A distanza di quasi tre anni dalla morte di Massimiliano Pace, classe 1968, spirato all’ospedale Civico di Palermo il 10 aprile 2017, per una terribile infezione scatenata da un ascesso dentario che non sarebbe stato curato tempestivamente e a dovere dai medici di ben due ospedali (Marsala e Trapani), arrivano le prime conseguenze giudiziarie per i nove medici coinvolti nel clamoroso caso di presunta “malasanità”.
Quattro dell’ospedale di Marsala e cinque all’epoca in servizio in quello di Trapani. Il sostituto procuratore di Palermo Giulia Beux ha, infatti, chiesto il rinvio a giudizio dei nove sanitari per “cooperazione” in omicidio colposo. A decidere sulla richiesta del pubblico ministero sarà il gup di Palermo Walter Turturici (prima udienza preliminare fissata per il prossimo 10 marzo). Il processo è stato chiesto per Salvatore Pedone, di 54 anni, Stefania Maltese, di 39, Vincenzo Maniscalco, di 52, Rosanna Di Legami, di 51, tutti del nosocomio lilibetano (i primi tre in servizio al Pronto soccorso, la quarta è otorinolaringoiatra), Eugenio Maurizio Serraino, di 56, Carlo Gianformaggio, di 67, Vincenzo Patera, di 66, Alessio Di Felice, di 47, e Manuela Calò, di 46.
I medici trapanesi erano in servizio all’Unità di Otorinolaringoiatria del Sant’Antonio abate. I loro avvocati difensori sono Luigi Pipitone, Chiara Bonafede, Arianna Rallo, Antonino Sugamele, Giovan Battista Greco, Dario Safina e Giuseppe Buscaino. Parti offese, già pronte a costituirsi parti civili, sono Gianluca Pace, fratello minore di Massimiliano Pace, che sporse la denuncia-querela lo stesso giorno del decesso del familiare, il 10 aprile 2017, la madre Caterina Rita Pellegrino e Maddalena Marino (anche nell’interesse del figlio, all’epoca minore, ma adesso maggiorenne Angelo Pace). Ad assistere legalmente i primi due è l’avvocato Stefano Pagliai di Firenze, mentre la Marino si è rivolta all’avvocato Stefano Pellegrino.

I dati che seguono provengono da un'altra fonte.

(* ===== verification/Stepper.v ===== *)
(** * The stepper of the wizards

    src/frontend/src/components/fu/steps/Stepper.ts: the steps, the current index
    and the hooks that may veto leaving or entering a step.  [active] is
    asynchronous: between the two hooks, and after each, other calls may run, so
    a call is a continuation that is resumed with what the awaited hook
    resolved to.  The display options of the constructor are its last fields;
    the translated default texts are their keys. *)

From stdpp Require Import gmap.
From S2P Require Import Prelude.

Local Open Scope Z_scope.

(** A hook is a function value; only its identity matters here. *)
Definition hook := N.

Record Step := {
  s_id : option jsstr; s_index : Z;
  s_beforeActive : option hook; s_beforeLeave : option hook;
  s_title : option jsstr; s_description : option jsstr; s_icon : option jsstr; s_status : option jsstr;
}.

(** The constructor copies its options; [undefined] ones are [{ index: 0 }]. *)
Definition new_Step (options : option Step) : Step :=
  match options with
  | Some o =>
      {| s_id := o.(s_id); s_index := o.(s_index); s_beforeActive := o.(s_beforeActive);
         s_beforeLeave := o.(s_beforeLeave); s_title := o.(s_title); s_description := o.(s_description);
         s_icon := o.(s_icon); s_status := o.(s_status) |}
  | None =>
      {| s_id := None; s_index := 0; s_beforeActive := None; s_beforeLeave := None;
         s_title := None; s_description := None; s_icon := None; s_status := None |}
  end.

Record StepperOptions := {
  o_steps : option (list Step); o_index : option Z; o_isLoading : option bool;
  o_onCancelButtonText : option jsstr; o_onFinishButtonText : option jsstr;
  o_prevButtonText : option jsstr; o_nextButtonText : option jsstr;
  o_buttonSize : option jsstr; o_footerAlign : option jsstr; o_showCancel : option bool;
  o_beforeActive : option hook; o_beforeLeave : option hook; o_height : option jsstr;
}.

Definition no_options : StepperOptions :=
  {| o_steps := None; o_index := None; o_isLoading := None; o_onCancelButtonText := None;
     o_onFinishButtonText := None; o_prevButtonText := None; o_nextButtonText := None;
     o_buttonSize := None; o_footerAlign := None; o_showCancel := None;
     o_beforeActive := None; o_beforeLeave := None; o_height := None |}.

(** The step a hook is called with, and the direction. *)
Record HookCall := { h_hook : hook; h_index : Z; h_forward : bool }.

(** A suspended call of [active]: what it awaits. *)
Inductive Phase := Leaving | Activating.
Record Call := { c_target : Z; c_forward : bool; c_phase : Phase }.

Record Stepper := {
  steps : list Step; index : Z; activeSet : gset Z; isLoading : bool;
  onCancelButtonText : jsstr; onFinishButtonText : jsstr; prevButtonText : jsstr; nextButtonText : jsstr;
  buttonSize : jsstr; footerAlign : jsstr; showCancel : bool;
  beforeActive : option hook; beforeLeave : option hook; height : option jsstr;
  pending : gmap nat Call;          (* the suspended calls of [active] *)
  next_call : nat;
  hooks_called : list HookCall;     (* the last one first *)
}.

Definition new_Stepper (options : option StepperOptions) : Stepper :=
  let o := default no_options options in
  {| steps := match o.(o_steps) with Some l => List.map (fun step => new_Step (Some step)) l | None => [] end;
     index := default 0 o.(o_index);
     activeSet := ∅;
     isLoading := default false o.(o_isLoading);
     onCancelButtonText := default (js "fu.steps.cancel") o.(o_onCancelButtonText);
     onFinishButtonText := default (js "fu.steps.finish") o.(o_onFinishButtonText);
     prevButtonText := default (js "fu.steps.prev") o.(o_prevButtonText);
     nextButtonText := default (js "fu.steps.next") o.(o_nextButtonText);
     buttonSize := default (js "default") o.(o_buttonSize);
     footerAlign := default (js "flex") o.(o_footerAlign);
     showCancel := default false o.(o_showCancel);
     beforeActive := o.(o_beforeActive);
     beforeLeave := o.(o_beforeLeave);
     height := o.(o_height);
     pending := ∅; next_call := 0; hooks_called := [] |}.

Definition upd (s : Stepper) (i : Z) (act : gset Z) (p : gmap nat Call) (n : nat) (h : list HookCall) : Stepper :=
  {| steps := s.(steps); index := i; activeSet := act; isLoading := s.(isLoading);
     onCancelButtonText := s.(onCancelButtonText); onFinishButtonText := s.(onFinishButtonText);
     prevButtonText := s.(prevButtonText); nextButtonText := s.(nextButtonText);
     buttonSize := s.(buttonSize); footerAlign := s.(footerAlign); showCancel := s.(showCancel);
     beforeActive := s.(beforeActive); beforeLeave := s.(beforeLeave); height := s.(height);
     pending := p; next_call := n; hooks_called := h |}.

Definition isFirst (i : Z) : bool := i =? 0.
Definition isLast (i : Z) (s : Stepper) : bool := i =? Z.of_nat (length s.(steps)) - 1.
Definition isActive (i : Z) (s : Stepper) : bool := bool_decide (i ∈ s.(activeSet)).
Definition isCurrent (i : Z) (s : Stepper) : bool := s.(index) =? i.

Definition getStep (i : Z) (s : Stepper) : option Step :=
  if i <? 0 then None else s.(steps) !! Z.to_nat i.

(** The hook [executeBeforeLeave] and [executeBeforeActive] run: the step's own,
    or else the stepper's. *)
Definition leave_hook (i : Z) (s : Stepper) : option hook :=
  match getStep i s ≫= s_beforeLeave with Some h => Some h | None => s.(beforeLeave) end.
Definition active_hook (i : Z) (s : Stepper) : option hook :=
  match getStep i s ≫= s_beforeActive with Some h => Some h | None => s.(beforeActive) end.

Definition log_hook (h : option hook) (i : Z) (forward : bool) (l : list HookCall) : list HookCall :=
  match h with Some f => {| h_hook := f; h_index := i; h_forward := forward |} :: l | None => l end.

Definition executeBeforeLeave (i : Z) (forward : bool) (s : Stepper) : Stepper :=
  upd s s.(index) s.(activeSet) s.(pending) s.(next_call)
    (log_hook (leave_hook i s) i forward s.(hooks_called)).
Definition executeBeforeActive (i : Z) (forward : bool) (s : Stepper) : Stepper :=
  upd s s.(index) s.(activeSet) s.(pending) s.(next_call)
    (log_hook (active_hook i s) i forward s.(hooks_called)).

(** The synchronous part of [active]: it ends by awaiting the leave hook. *)
Definition active (i : Z) (s : Stepper) : Stepper :=
  let isValid := (0 <=? i) && (i <? Z.of_nat (length s.(steps))) && negb (s.(index) =? i) in
  let forward := s.(index) <? i in
  if negb isValid then s
  else
    let s := executeBeforeLeave s.(index) forward s in
    upd s s.(index) s.(activeSet)
      (<[s.(next_call) := {| c_target := i; c_forward := forward; c_phase := Leaving |}]> s.(pending))
      (S s.(next_call)) s.(hooks_called).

Secondo quanto si legge nella richiesta di rinvio a giudizio firmata dal pm Beux, i nove medici “in cooperazione colposa fra loro”, quando Massimiliano Pace si recò in ospedale (il 24, il 26 e il 28 marzo 2017 a Marsala, e nella tarda serata del 28 marzo a Trapani, quando le sue condizioni andavano aggravandosi), avrebbero causato la morte del paziente “per colpa consistita in negligenza, imprudenza, imperizia, nonché per colpa specifica consistita nella violazione delle linee guida definite e pubblicate dalla comunità scientifica internazionale in materia di infezioni odontogene e cervico-facciali e altresì nella violazione delle buone pratiche mediche in riferimento sia alla diagnostica che a quella terapeutica”.
Insomma, non avrebbero compreso bene il problema del paziente e non avrebbero adottato le giuste contromisure a livello di cure. A Marsala, in particolare, sempre secondo l’accusa, avrebbero “sottostimato” i dati clinici evidenziati anche da una ecografia, nonché la febbre e l’elevata frequenza cardiaca, e anziché disporne il ricovero lo hanno dimesso. Inoltre, non avrebbero disposto ulteriori accertamenti attraverso la Tac, né somministrato una terapia antibiotica.
E solo il 28 marzo, quando Pace si recò per la terza volta al Pronto soccorso, Maniscalco e Pedone, “omettendo di formulare la diagnosi di Sindrome da risposta infiammatoria immunitaria (SIRS) e di sepsi conclamata”, non provvedendo ad un drenaggio chirurgico dell’ascesso al collo e non somministrando, ancora una volta, antibiotici, disponevano il trasferimento al Sant’Antonio abate di Trapani. Ma anche qui, tra le 23,15 del 28 marzo e le 13.15 dell’indomani, quando finalmente Massimiliano Pace fu sottoposto all’esame Tac, per l’accusa non tempestivamente, i medici avrebbero “sottostimato” gravemente il quadro clinico del paziente.
Oltre a “condotte omissive negligenti e imperite”, ai sanitari trapanesi si rimprovera la “mancata corretta e tempestiva diagnosi, il mancato trattamento mediante drenaggio chirurgico dell’ascesso al collo e la mancata tempestiva somministrazione di un congruo trattamento antibiotico”. E quando il Pace arrivò al Civico di Palermo era ormai troppo tardi. Muore a 48 anni. Il caso, a Marsala, suscitò scalpore e incredulità. “Come si può morire per un ascesso dentario?” si chiesero in tanti.